## Assignment
Here are the records. Write out exactly the lines between the one holding "then raise (ValueError" and the one holding "if truthy_config config", inclusive.

## Source material
Definition update_template (self : t) (template_id : UUID)
  (alias : option string) (config : option Config) : M Template.t :=
  found <- query_first (SelectByIdProject template_id (Project.id (project self)))
                       (by_id_in_project template_id (Project.id (project self))) ;;
  match found with
  | None => raise (ValueError "Template not found in project")
  | Some template =>
      template1 <-
        match alias with
        | Some a =>
            if truthy_str alias && negb (String.eqb a (Template.alias template))
            then
              taken <- alias_exists_in_project (Project.id (project self)) a
                                               (Some (Template.id template)) ;;
              if taken
              then raise (ValueError ("Alias '" ++ a ++ "' already exists in project")%string)
              else db_dirty (Template.set_alias a template) ;;;
                   ret (Template.set_alias a template)
            else ret template
        | None => ret template
        end ;;
      template2 <-
        match config with
        | Some c =>
            if truthy_config config
            then db_dirty (Template.set_config c template1) ;;;
                 ret (Template.set_config c template1)
            else ret template1
        | None => ret template1
        end ;;
      db_commit ;;;
      ret template2
  end.

Definition delete_template (self : Receiver) (template_id : UUID) : M bool :=
  svc <- self_db self ;;
  found <- query_first (SelectByIdProject template_id (Project.id (project svc)))
                       (by_id_in_project template_id (Project.id (project svc))) ;;
  match found with
  | None => ret false
  | Some template =>
      db_delete template ;;;
      db_commit ;;;
      ret true
  end.

Definition get_template (self : t) (template_id : UUID) : M (option Template.t) :=
  query_first (SelectByIdProject template_id (Project.id (project self)))
              (by_id_in_project template_id (Project.id (project self))).

Definition get_by_alias (self : t) (alias : string) : M (option Template.t) :=
  get_by_project_and_alias (Project.id (project self)) alias.

End TemplateService.

(** ** The build endpoint *)

Module BuildRequest.

Record t := mk {
  alias : string;
  config : Config;
  dockerfile_content : option string;
  force_rebuild : bool
}.

End BuildRequest.

Module BuildResponse.

Record t := mk { template_id : UUID; status : string; message : string }.

End BuildResponse.

(** request_build of backend/api/template_build.py; its two except
    clauses are tried in order on whatever the try body raises. *)
Definition request_build (build_system : BuildSystem.t)
  (build_request : BuildRequest.t) (project : Project.t) (uid : UUID)
  : M BuildResponse.t :=
  try_except
    (existing_template <-
       get_by_project_and_alias (Project.id project) (BuildRequest.alias build_request) ;;
     match existing_template with
     | Some existing =>
         if BuildRequest.force_rebuild build_request
         then _ <- TemplateService.delete_template TemplateService.SessionObj
                     (Template.id existing) ;; ret tt
         else raise (HTTPException 400
                       ("Alias '" ++ BuildRequest.alias build_request
                          ++ "' is already taken in project '"
                          ++ Project.name project ++ "'")%string)
     | None => ret tt
     end ;;;
     let template_service := TemplateService.mk project in
     template <- TemplateService.create_template build_system template_service
                   (BuildRequest.alias build_request)
                   (BuildRequest.config build_request)
                   (BuildRequest.dockerfile_content build_request) uid ;;
     ret (BuildResponse.mk (Template.id template) "building"
                           "Template build started successfully"))
    (fun e =>
       if is_IntegrityError e
       then raise (HTTPException 400
                     "Template build failed due to data integrity constraints")
       else raise (HTTPException 500 "Internal server error during template build")).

## Expected answer
              then raise (ValueError ("Alias '" ++ a ++ "' already exists in project")%string)
              else db_dirty (Template.set_alias a template) ;;;
                   ret (Template.set_alias a template)
            else ret template
        | None => ret template
        end ;;
      template2 <-
        match config with
        | Some c =>
            if truthy_config config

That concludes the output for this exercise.